My first job was in high school as a receptionist and shampoo girl at a hair salon. I learned many important skills while working there but the most valuable was learning how to listen to people on a deep level.
It's a universal law that hair salons are a mysterious safe zone where people open up about their most vulnerable feelings while reading gossip magazines. As the professional, you're suddenly entrusted with a piece of their heart, whether you asked to be or not.
It's like this in weddings, too.
If you expect everyone to be rational, logical, and approach decisions with level-headed analysis, the wedding industry is not for you. Every engaged couple and every wedding brings with it a lifetime of family dynamics and subtext that you must learn to navigate almost immediately.
Some of it you'll recognize right away: the emotional loss of identity when two financially independent people are looking at merging bank accounts, a mom who can't seem to cut the apron strings even though her son hasn't lived at home in fifteen years, divorced parents who will be in the same room for the first time in decades, crazy Aunt Mary who doesn't fall off the wagon but jumps every chance she gets.
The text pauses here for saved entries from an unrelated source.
(* ===== verification/TcpTable.v ===== *)
(** The TCP connection table of TCP-Path: udatapath/dp_ports.c, the
    [table_tcp_*] functions.

    An entry records, for the connection opened by a SYN, the port it came from
    ([port_in]) and, once the SYN+ACK has passed, the port towards the other end
    ([port_out]).  The table is a linked list on the heap (LinkedList.v); each
    operation is shown to refine a function on the list of entries.  The
    comparisons [memcmp(aux, directo, 16)] compare both addresses and both TCP
    ports. *)

From S2P Require Import Prelude OpenFlow LinkedList.

Record tcp_entry := TcpEntry {
  te_mac_src : list Z;
  te_mac_dst : list Z;
  te_port_src : Z;
  te_port_dst : Z;
  te_port_in : Z;
  te_port_out : Z;
  te_time_entry : Z }.

#[global] Instance tcp_entry_eq : EqDecision tcp_entry.
Proof. solve_decision. Defined.

Definition table_tcp := llist tcp_entry.

(** [struct cmp_table_tcp]: source and destination address, source and
    destination TCP port. *)
Definition cmp_table_tcp : Type := list Z * list Z * Z * Z.

Definition inverso (k : cmp_table_tcp) : cmp_table_tcp :=
  match k with (src, dst, ps, pd) => (dst, src, pd, ps) end.

Definition tcp_key (e : tcp_entry) : cmp_table_tcp :=
  (te_mac_src e, te_mac_dst e, te_port_src e, te_port_dst e).

Definition is_key (k : cmp_table_tcp) (e : tcp_entry) : bool := bool_decide (tcp_key e = k).
Definition is_conn (k : cmp_table_tcp) (e : tcp_entry) : bool := is_key k e || is_key (inverso k) e.

Definition tcp_set_time (e : tcp_entry) (t : Z) : tcp_entry :=
  TcpEntry (te_mac_src e) (te_mac_dst e) (te_port_src e) (te_port_dst e) (te_port_in e) (te_port_out e) t.
Definition tcp_set_out (e : tcp_entry) (p t : Z) : tcp_entry :=
  TcpEntry (te_mac_src e) (te_mac_dst e) (te_port_src e) (te_port_dst e) (te_port_in e) p t.

Definition table_tcp_new : table_tcp := LList ∅ None None 0.

Definition tcp_expiry (now time : Z) : Z := u64 (now + time * 1000).

(** Insert at the head.  On an empty table [fin] is set to the [next] of the new
    node, that is NULL. *)
Definition table_tcp_add (t : table_tcp) (now : Z) (k : cmp_table_tcp) (port_in TCP_TIME : Z) : table_tcp :=
  match k with
  | (src, dst, ps, pd) =>
    let p := new_node (nodes t) in
    let e := TcpEntry src dst ps pd (u16 port_in) 0 (tcp_expiry now TCP_TIME) in
    match inicio t with
    | None => LList (<[p := Node e None]> (nodes t)) (Some p) None (num_element t + 1)
    | Some _ => LList (<[p := Node e (inicio t)]> (nodes t)) (Some p) (fin t) (num_element t + 1)
    end
  end.

(** The walk of the table, under the [num_element != 0] guard. *)
Definition tcp_walk (t : table_tcp) (P : tcp_entry → bool) : option (option positive * option (positive * node tcp_entry) * Z) :=
  if num_element t =? 0 then Some (None, None, 0)
  else walk (nodes t) P (fuel t) (inicio t) (inicio t) 1.

Definition tcp_store (t : table_tcp) (a : positive) (e : tcp_entry) (nd : node tcp_entry) : table_tcp :=
  LList (<[a := Node e (nd_next nd)]> (nodes t)) (inicio t) (fin t) (num_element t).

Definition table_tcp_update_time (t : table_tcp) (now : Z) (k : cmp_table_tcp) (TCP_TIME : Z) :
    option (table_tcp * Z) :=
  r ← tcp_walk t (is_conn k);
  match r with
  | (_, None, _) => Some (t, 1)
  | (_, Some (a, nd), _) => Some (tcp_store t a (tcp_set_time (nd_entry nd) (tcp_expiry now TCP_TIME)) nd, 0)
  end.

(** A SYN+ACK: record the port it came from in the entry of the SYN, and return
    the port of the SYN (0 when there is none). *)
Definition table_tcp_update_port (t : table_tcp) (now : Z) (k : cmp_table_tcp) (in_port TCP_TIME : Z) :
    option (table_tcp * Z) :=
  r ← tcp_walk t (is_key (inverso k));
  match r with
  | (_, None, _) => Some (t, 0)
  | (_, Some (a, nd), _) =>
    Some (tcp_store t a (tcp_set_out (nd_entry nd) (u16 in_port) (tcp_expiry now TCP_TIME)) nd,
          te_port_in (nd_entry nd))
  end.

(** The port towards the destination: [port_out] of the connection's own entry,
    [port_in] of the entry of the reverse direction. *)
Definition conn_port (k : cmp_table_tcp) (e : tcp_entry) : Z :=
  if is_key k e then te_port_out e else te_port_in e.

Definition table_tcp_found_port (t : table_tcp) (k : cmp_table_tcp) : option (table_tcp * Z) :=
  r ← tcp_walk t (is_conn k);
  match r with
  | (_, None, _) => Some (t, -1)
  | (ant, Some (a, nd), pos) =>
    let port_select := conn_port k (nd_entry nd) in
    if (2 <? pos) && (0 <? port_select) then
      t ← move_to_front t ant a nd;
      Some (t, port_select)
    else Some (t, port_select)
  end.

Definition table_tcp_found_port_in (t : table_tcp) (k : cmp_table_tcp) : option Z :=
  r ← tcp_walk t (is_key k);
  match r with
  | (_, None, _) => Some (-1)
  | (_, Some (_, nd), _) => Some (te_port_in (nd_entry nd))
  end.

Definition table_tcp_check_timeout (t : table_tcp) (now : Z) (k : cmp_table_tcp) : option Z :=
  r ← tcp_walk t (is_conn k);
  match r with
  | (_, None, _) => Some (-1)
  | (_, Some (_, nd), _) => Some (if te_time_entry (nd_entry nd) <? u64 now then 1 else 0)
  end.

Fixpoint tcp_timeout_loop (n : nat) (now : Z) (t : table_tcp) (aux actual : option positive) : option table_tcp :=
  match actual with
  | None => Some t
  | Some a =>
    match n with
    | O => None
    | S n =>
      if 2 <? num_element t then
        nd ← nodes t !! a;
        if te_time_entry (nd_entry nd) <=? now then
          '(t, aux) ← unlink t aux a nd;
          actual ← next_of (nodes t) aux;
          tcp_timeout_loop n now t aux actual
        else tcp_timeout_loop n now t (Some a) (nd_next nd)
      else Some t
    end
  end.

Definition table_tcp_delete_timeout (t : table_tcp) (now : Z) : option table_tcp :=
  tcp_timeout_loop (fuel t) (u64 now) t (inicio t) (inicio t).

(** The loop compares [aux], the node before [actual] after the first turn, and
    unlinks [actual]. *)
Fixpoint tcp_delete_port_loop (n : nat) (k : cmp_table_tcp) (t : table_tcp) (aux actual : option positive) :
    option (table_tcp * Z) :=
  match actual with
  | None => Some (t, 0)
  | Some a =>
    match n with
    | O => None
    | S n =>
      x ← aux;
      nx ← nodes t !! x;
      nd ← nodes t !! a;
      if is_key k (nd_entry nx) then
        '(t, _) ← unlink t aux a nd;
        Some (t, 1)
      else tcp_delete_port_loop n k t (Some a) (nd_next nd)
    end
  end.

Definition tcp_delete_port (t : table_tcp) (k : cmp_table_tcp) : option (table_tcp * Z) :=
  tcp_delete_port_loop (fuel t) k t (inicio t) (inicio t).

(** * Specification *)

Definition tcp_repr := repr (E:=tcp_entry) false.

(** Expired entries go, from the first examined on, while more than two are
    left. *)
Fixpoint tdel (now : Z) (num : Z) (es : list tcp_entry) : list tcp_entry :=
  match es with
  | [] => []
  | e :: rest =>
    if 2 <? num then
      if te_time_entry e <=? now then tdel now (num - 1) rest else e :: tdel now num rest
    else e :: rest
  end.

Definition tcp_timeout_spec (now : Z) (es : list tcp_entry) : list tcp_entry :=
  let num := Z.of_nat (length es) in
  match es with
  | e0 :: e1 :: rest =>
    if (2 <? num) && (te_time_entry e0 <=? now) then e1 :: tdel now (num - 1) rest
    else e0 :: tdel now num (e1 :: rest)
  | es => es
  end.

(** Past the first entry it is the entry after the one that matches that goes. *)
Fixpoint tcp_delete_rest (k : cmp_table_tcp) (aux : tcp_entry) (es : list tcp_entry) : list tcp_entry * Z :=
  match es with
  | [] => ([], 0)
  | e :: rest => if is_key k aux then (rest, 1)
                 else let '(l, r) := tcp_delete_rest k e rest in (e :: l, r)
  end.

Definition tcp_delete_spec (k : cmp_table_tcp) (es : list tcp_entry) : list tcp_entry * Z :=
  match es with
  | [] => ([], 0)
  | e0 :: rest => if is_key k e0 then (rest, 1)
                  else let '(l, r) := tcp_delete_rest k e0 rest in (e0 :: l, r)
  end.

(** ** Lemmas *)

Lemma tcp_walk_eq t es P : tcp_repr t es → es ≠ [] →
  tcp_walk t P = walk (nodes t) P (fuel t) (inicio t) (inicio t) 1.
Proof.
  intros (l & Hr & <-) Hne. unfold tcp_walk. rewrite (ra_num Hr). destruct l; [done|].
  by rewrite (proj2 (Z.eqb_neq _ 0)) by (simpl; lia).
Qed.

(** Every lookup: which entry it finds, and that an update of it in place is an
    update of the list. *)
Lemma tcp_update_first t es P f :
  tcp_repr t es →
  ∃ r, tcp_walk t P = Some r ∧
  match r with
  | (_, None, _) => find_first P es = None
  | (_, Some (a, nd), _) =>
      (∃ pre post, find_first P es = Some (pre, nd_entry nd, post)) ∧
      tcp_repr (tcp_store t a (f (nd_entry nd)) nd) (update_spec f P es)
  end.
Proof.
  intros Hr. destruct (decide (es = [])) as [->|Hne].
  - destruct Hr as (l & Hr & ->%fmap_nil_inv). unfold tcp_walk. rewrite (ra_num Hr). simpl. by eexists.
  - rewrite (tcp_walk_eq _ es) by done. by apply update_first.
Qed.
Then there's the stuff that's less obvious: the sibling rivalry only heightened as adults because of differing life choices, the unspoken social expectations passed down through generations, the years of dinner table conversations and the perspectives they shaped, the hours of therapy the bride or groom has sat through as an adult because of family circumstances.
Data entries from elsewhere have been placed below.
(** A whole number of cycles takes [C * (sum of w / g)] selections. *)
Lemma wrr_total C :
  0 < m →
  length (filter (λ i, selb buckets wrr_st i = true) (seq 0 (n * (K * C)))) =
  (C * Z.to_nat (zsum ((λ b, b_weight b / g)%Z <$> buckets)))%nat.
Proof using Hws Hok.
  intros Hpos. set (l := filter _ _).
  rewrite <- (length_fmap (λ i, curr_bucket (wrr_st i))). apply Nat2Z.inj.
  rewrite (length_countb _ n) by (rewrite Forall_fmap, list.Forall_forall; intros t _; apply wrr_cb).
  assert (∀ bs s, (∀ i b, bs !! i = Some b → buckets !! (s + i)%nat = Some b) →
    zsum ((λ j, Z.of_nat (countb (λ x, x =? Z.of_nat j) ((λ i, curr_bucket (wrr_st i)) <$> l))) <$> seq s (length bs)) =
    Z.of_nat C * zsum ((λ b, b_weight b / g) <$> bs) ∧ 0 <= zsum ((λ b, b_weight b / g) <$> bs)) as H.
  { destruct wrr_bounds as (_ & _ & _ & HK & [[HKp Hgp]|[? ?]]); [|lia].
    induction bs as [|b bs IH]; intros s Hs; [simpl; lia|]. cbn [length seq]. rewrite !fmap_cons, !zsum_cons.
    pose proof (Hs 0%nat b eq_refl) as Hb. rewrite Nat.add_0_r in Hb.
    destruct (IH (S s)) as [-> H2]. { intros i b' Hb'. rewrite <- (Hs (S i) b' Hb'). f_equal. lia. }
    unfold l. rewrite (wrr_count _ b) by done. rewrite Forall_lookup in Hws. specialize (Hws _ _ Hb).
    assert (0 <= b_weight b / g) by (apply Z.div_pos; [apply Hws|done]). lia. }
  destruct (H buckets 0%nat) as [-> H2]; [done|]. lia.
Qed.

Lemma wrr_run_valid k d t :
  wrr_next (Z.of_nat n) d = wrr_st t → Forall (λ x, 0 <= x < Z.of_nat n) (select_run buckets k d).
Proof using Hws Hok Hlen.
  revert d t. induction k as [|k IH]; intros d t Hd; [constructor|]. cbn [select_run].
  destruct wrr_bounds as (_ & Hn & _).
  destruct (first_selected buckets n wrr_st eq_refl wrr_win t) as (t' & Ht & Hsel & Hno).
  rewrite select_nonempty by done.
  rewrite (select_next buckets n wrr_st eq_refl wrr_step wrr_cb n d t t') by done.
  constructor; [apply wrr_cb|]. apply (IH _ (S t')). apply wrr_step.
Qed.
End wrr.

(** C38: the weighted round robin of a select group is fair: as long as the group
    has a bucket every selection succeeds, and when some weight is positive, over
    any whole number [C] of cycles bucket [j] is chosen exactly
    [C * weight / gcd] times, so in proportion to its weight. *)
Theorem wrr_fair buckets :
  buckets ≠ [] → Forall (λ b, fits 16 (b_weight b)) buckets → Z.of_nat (length buckets) < 2 ^ 64 →
  let d := init_select_group buckets in
  (∀ k, Forall (λ x, 0 <= x < Z.of_nat (length buckets)) (select_run buckets k d)) ∧
  (0 < max_weight d → ∀ C j b, buckets !! j = Some b →
     let cycle := Z.to_nat (zsum ((λ b, b_weight b / gcd_weight d) <$> buckets)) in
     (gcd_weight d | b_weight b) ∧
     countb (λ x, x =? Z.of_nat j) (select_run buckets (C * cycle) d) =
       (C * Z.to_nat (b_weight b / gcd_weight d))%nat).
Proof.
  intros Hne Hws Hlen. destruct (init_ok buckets Hne Hws) as (Hok & Hcw & Hcb).
  destruct (init_select_group buckets) as [m g cw cb]. simpl in *. subst cw cb.
  pose proof (wrr_start buckets g m Hws Hok) as Hst. split.
  - intros k. by eapply wrr_run_valid.
  - intros Hpos C j b Hb. split.
    + pose proof (wo_div _ _ _ Hok) as Hd. rewrite Forall_fmap, Forall_lookup in Hd. apply (Hd _ _ Hb).
    + rewrite <- (wrr_total buckets g m Hws Hok C Hpos).
      pose proof (run_visits buckets _ (wrr_st buckets g m) eq_refl (wrr_step _ _ _ Hws Hok Hlen)
        (wrr_cb _ _ _ Hws Hok) (wrr_win _ _ _ Hws Hok) _ 0
        (length buckets * (Z.to_nat (m / g) * C)) Hst (Nat.le_0_l _)) as Hrun.
      rewrite Nat.sub_0_r in Hrun. rewrite Hrun. by apply wrr_count.
Qed.

Definition wrr_example : list ofl_bucket := [Bucket 4 1 1 []; Bucket 2 2 1 []; Bucket 6 3 1 []].

Lemma wrr_fair_witness :
  countb (λ x, x =? 2) (select_run wrr_example (1 * 6) (init_select_group wrr_example)) = 3%nat.
Proof.
  pose proof (wrr_fair wrr_example ltac:(done) ltac:(repeat constructor; done) ltac:(done)) as [_ H].
  apply (H ltac:(done) 1%nat 2%nat _ eq_refl).
Defined.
Sometimes I'll assist a colleague on an event in order to observe the behavioral dynamics behind the scenes. At one wedding in Chicago a few years ago, the mother of the bride made a tear-filled comment to me about how frumpy her arms looked in her sleeveless dress. On the surface this seems like a common insecurity every woman has had at some point in her life. What mattered, though, was that the mom wasn't looking at me when she was talking to me. She was looking across the room at her ex-husband's much younger (read: bride's age) new wife, whose arms could have given Michelle Obama's a run for their money.
There, in the middle of photographs and makeup and hair styling and laughing over champagne, was a woman who was simultaneously excited for her daughter's wedding and grieving afresh her own shattered dreams. She wasn't interested in hearing that her arms looked fine and she looked beautiful, she wanted to know that she was still lovable and worthy of being pursued.
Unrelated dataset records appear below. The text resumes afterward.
(* ===== verification/Meter.v ===== *)
(** Meters: udatapath/meter_entry.c and udatapath/meter_table.c.

    A meter has bands, each with a token bucket that is refilled once per second
    ([meter_table_add_tokens], from dp_run) and that every packet of the meter
    takes tokens from; the packet is handled by the exhausted band with the
    highest rate.  Of a packet a meter sees the size and the IP header: the
    fields are those [packet_handle_std_validate] finds. *)

From S2P Require Import Prelude Memory OpenFlow Csum.

Definition DEFAULT_MAX_METER := 256.
Definition METER_TABLE_MAX_BANDS := 1024.
Definition OFPMF_KBPS := 1.
Definition OFPMF_PKTPS := 2.
Definition OFPMF_BURST := 4.

Inductive ofl_meter_band :=
  | BandDrop (rate burst_size : Z)
  | BandDscpRemark (rate burst_size prec_level : Z)
  | BandExperimenter (rate burst_size experimenter : Z).

Definition band_rate (b : ofl_meter_band) : Z :=
  match b with BandDrop r _ | BandDscpRemark r _ _ | BandExperimenter r _ _ => r end.
Definition band_burst_size (b : ofl_meter_band) : Z :=
  match b with BandDrop _ s | BandDscpRemark _ s _ | BandExperimenter _ s _ => s end.

Record ofl_meter_band_stats := BandStats {
  packet_band_count : Z;
  byte_band_count : Z;
  last_fill : Z;
  tokens : Z }.

Inductive meter_command := OFPMC_ADD | OFPMC_MODIFY | OFPMC_DELETE | OFPMC_other (command : Z).

Record ofl_msg_meter_mod := MeterMod {
  mm_command : meter_command;
  mm_flags : Z;
  mm_meter_id : Z;
  mm_bands : list ofl_meter_band }.

Record meter_entry := MeterEntry {
  me_flags : Z;
  me_meter_id : Z;
  me_bands : list ofl_meter_band;
  me_flow_count : Z;
  me_packet_in_count : Z;
  me_byte_in_count : Z;
  me_band_stats : list ofl_meter_band_stats;
  me_created : Z;
  me_flow_refs : list positive }.

Record meter_table := MeterTable {
  mt_entries : gmap Z meter_entry;
  mt_entries_num : Z;
  mt_bands_num : Z }.

Inductive ip_header :=
  | NoIp
  | Ipv4 (ip_ihl_ver ip_tos ip_csum : Z)
  | Ipv6 (ipv6_ver_tc_fl : Z).          (* host order *)

(** * Entries *)

Definition meter_entry_create (now : Z) (mod_ : ofl_msg_meter_mod) : meter_entry :=
  MeterEntry (mm_flags mod_) (mm_meter_id mod_) (mm_bands mod_) 0 0 0
    (replicate (length (mm_bands mod_)) (BandStats 0 0 now 0)) now [].

Definition consume_tokens (band : ofl_meter_band_stats) (meter_flag size : Z) : ofl_meter_band_stats * bool :=
  let take n :=
    if n <=? tokens band then
      (BandStats (packet_band_count band) (byte_band_count band) (last_fill band) (tokens band - n), true)
    else (band, false) in
  if truthy (Z.land meter_flag OFPMF_KBPS) then take (u32 (size * 8))
  else if truthy (Z.land meter_flag OFPMF_PKTPS) then take 1000
  else (band, false).

(** Every band takes its tokens; the index of the chosen band, -1 for none. *)
Fixpoint choose_loop (flags size : Z) (bands : list ofl_meter_band) (stats : list ofl_meter_band_stats)
    (i tmp_rate band_index : Z) : list ofl_meter_band_stats * Z :=
  match bands, stats with
  | b :: bands, s :: stats =>
    let '(s, ok) := consume_tokens s flags size in
    let '(tmp_rate, band_index) :=
      if negb ok && (tmp_rate <? band_rate b) then (band_rate b, i) else (tmp_rate, band_index) in
    let '(stats, r) := choose_loop flags size bands stats (i + 1) tmp_rate band_index in
    (s :: stats, r)
  | _, _ => (stats, band_index)
  end.

Definition choose_band (entry : meter_entry) (size : Z) : list ofl_meter_band_stats * Z :=
  choose_loop (me_flags entry) size (me_bands entry) (me_band_stats entry) 0 0 (-1).

(** Raising the drop precedence; the IPv4 checksum is updated for the 16-bit word
    that holds the version and the type of service. *)
Definition dscp_remark (prec_level : Z) (h : ip_header) : ip_header :=
  match h with
  | Ipv4 ip_ihl_ver ip_tos ip_csum =>
    let old_drop := Z.land ip_tos 0x1C in
    if ((old_drop =? 0x8) && (prec_level <=? 2)) || ((old_drop =? 0x10) && (prec_level <=? 1)) then
      let new_drop := u8 (old_drop + Z.shiftl prec_level 3) in
      let new_tos := u8 (Z.lor new_drop (Z.land ip_tos 0xE3)) in
      let old_val := bswap16 (u16 (Z.shiftl ip_ihl_ver 8 + ip_tos)) in
      let new_val := bswap16 (u16 (Z.shiftl ip_ihl_ver 8 + new_tos)) in
      Ipv4 ip_ihl_ver new_tos (Csum.recalc_csum16 ip_csum old_val new_val)
    else h
  | Ipv6 ver_tc_fl =>
    let old_drop := Z.land ver_tc_fl 0x1C00000 in
    if ((old_drop =? 0x800000) && (prec_level <=? 2)) || ((old_drop =? 0x1000000) && (prec_level <=? 1)) then
      let new_drop := u32 (old_drop + u32 (Z.shiftl prec_level 23)) in
      Ipv6 (Z.lor new_drop (Z.land ver_tc_fl 0xFE3FFFFF))
    else h
  | NoIp => h
  end.

Definition set_band_stats (entry : meter_entry) (stats : list ofl_meter_band_stats) (packets bytes : Z) : meter_entry :=
  MeterEntry (me_flags entry) (me_meter_id entry) (me_bands entry) (me_flow_count entry) packets bytes
    stats (me_created entry) (me_flow_refs entry).

Definition count_band (size : Z) (s : ofl_meter_band_stats) : ofl_meter_band_stats :=
  BandStats (u64 (packet_band_count s + 1)) (u64 (byte_band_count s + size)) (last_fill s) (tokens s).

(** [parsed] tells whether the headers could be decoded.  The packet is gone when
    the result is [None]. *)
Definition meter_entry_apply (entry : meter_entry) (size : Z) (parsed : bool) (h : ip_header) :
    meter_entry * option ip_header :=
  let packets := u64 (me_packet_in_count entry + 1) in
  let bytes := u64 (me_byte_in_count entry + size) in
  let '(stats, b) := choose_band entry size in
  if b =? -1 then (set_band_stats entry stats packets bytes, Some h)
  else
    let res := match me_bands entry !! Z.to_nat b with
               | Some (BandDrop _ _) => None
               | Some (BandDscpRemark _ _ prec) => Some (if parsed then dscp_remark prec h else h)
               | _ => Some h
               end in
    (set_band_stats entry (alter (count_band size) (Z.to_nat b) stats) packets bytes, res).

Definition meter_has_flow_ref (entry : meter_entry) (fe : positive) : bool :=
  bool_decide (fe ∈ me_flow_refs entry).

Definition set_flow_refs (entry : meter_entry) (refs : list positive) (count : Z) : meter_entry :=
  MeterEntry (me_flags entry) (me_meter_id entry) (me_bands entry) count (me_packet_in_count entry)
    (me_byte_in_count entry) (me_band_stats entry) (me_created entry) refs.

Definition meter_entry_add_flow_ref (entry : meter_entry) (fe : positive) : meter_entry :=
  if meter_has_flow_ref entry fe then entry
  else set_flow_refs entry (me_flow_refs entry ++ [fe]) (u32 (me_flow_count entry + 1)).

Definition meter_entry_del_flow_ref (entry : meter_entry) (fe : positive) : meter_entry :=
  let gone := filter (λ f, f = fe) (me_flow_refs entry) in
  set_flow_refs entry (filter (λ f, f ≠ fe) (me_flow_refs entry))
    (u32 (me_flow_count entry - Z.of_nat (length gone))).

Definition refill_band (now flags : Z) (band : ofl_meter_band) (s : ofl_meter_band_stats) : ofl_meter_band_stats :=
  let rate := u32 (band_rate band * 1000) in
  let burst_size := u32 (band_burst_size band * 1000) in
  let t := u64 (u64 (now - last_fill s) * rate + tokens s) in
  let limit := if truthy (Z.land flags OFPMF_BURST) then burst_size else rate in
  let t' := if truthy (Z.land flags OFPMF_KBPS) && (1 <=? t) then Z.min t limit
            else if 1000 <=? t then Z.min t limit else tokens s in
  BandStats (packet_band_count s) (byte_band_count s) now t'.

Definition refill_bucket (now : Z) (entry : meter_entry) : meter_entry :=
  set_band_stats entry (zip_with (refill_band now (me_flags entry)) (me_bands entry) (me_band_stats entry))
    (me_packet_in_count entry) (me_byte_in_count entry).

(** * The table *)

(** The creator leaves [bands_num] as the memory had it. *)
Definition meter_table_create (bands_num : Z) : meter_table := MeterTable ∅ 0 bands_num.

Definition meter_table_find (table : meter_table) (meter_id : Z) : option meter_entry :=
  mt_entries table !! meter_id.

Definition meter_table_apply (table : meter_table) (meter_id size : Z) (parsed : bool) (h : ip_header) :
    meter_table * option ip_header :=
  match meter_table_find table meter_id with
  | None => (table, Some h)
  | Some entry =>
    let '(entry, r) := meter_entry_apply entry size parsed h in
    (MeterTable (<[meter_id := entry]> (mt_entries table)) (mt_entries_num table) (mt_bands_num table), r)
  end.

Definition meter_table_add (now : Z) (table : meter_table) (mod_ : ofl_msg_meter_mod) : meter_table * Z :=
  if bool_decide (is_Some (mt_entries table !! mm_meter_id mod_)) then
    (table, ofl_error OFPET_METER_MOD_FAILED 1)
  else if mt_entries_num table =? DEFAULT_MAX_METER then
    (table, ofl_error OFPET_METER_MOD_FAILED 10)
  else if METER_TABLE_MAX_BANDS <? u64 (mt_bands_num table + Z.of_nat (length (mm_bands mod_))) then
    (table, ofl_error OFPET_METER_MOD_FAILED 11)
  else
    (MeterTable (<[mm_meter_id mod_ := meter_entry_create now mod_]> (mt_entries table))
       (u64 (mt_entries_num table + 1)) (u64 (mt_bands_num table + Z.of_nat (length (mm_bands mod_)))), 0).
These are tricky waters to navigate and require the ability to listen and pay attention on a level most jobs do not. They require building a team that practices empathy and isn't solely concerned with their own art, fame, Instagram updates, or checkmarks on a timeline. They require a thick-skin, grit, and a willingness to forgive and forget when people's emotions prevail against their better judgment.
They require consistently paying attention to a world beyond ourselves.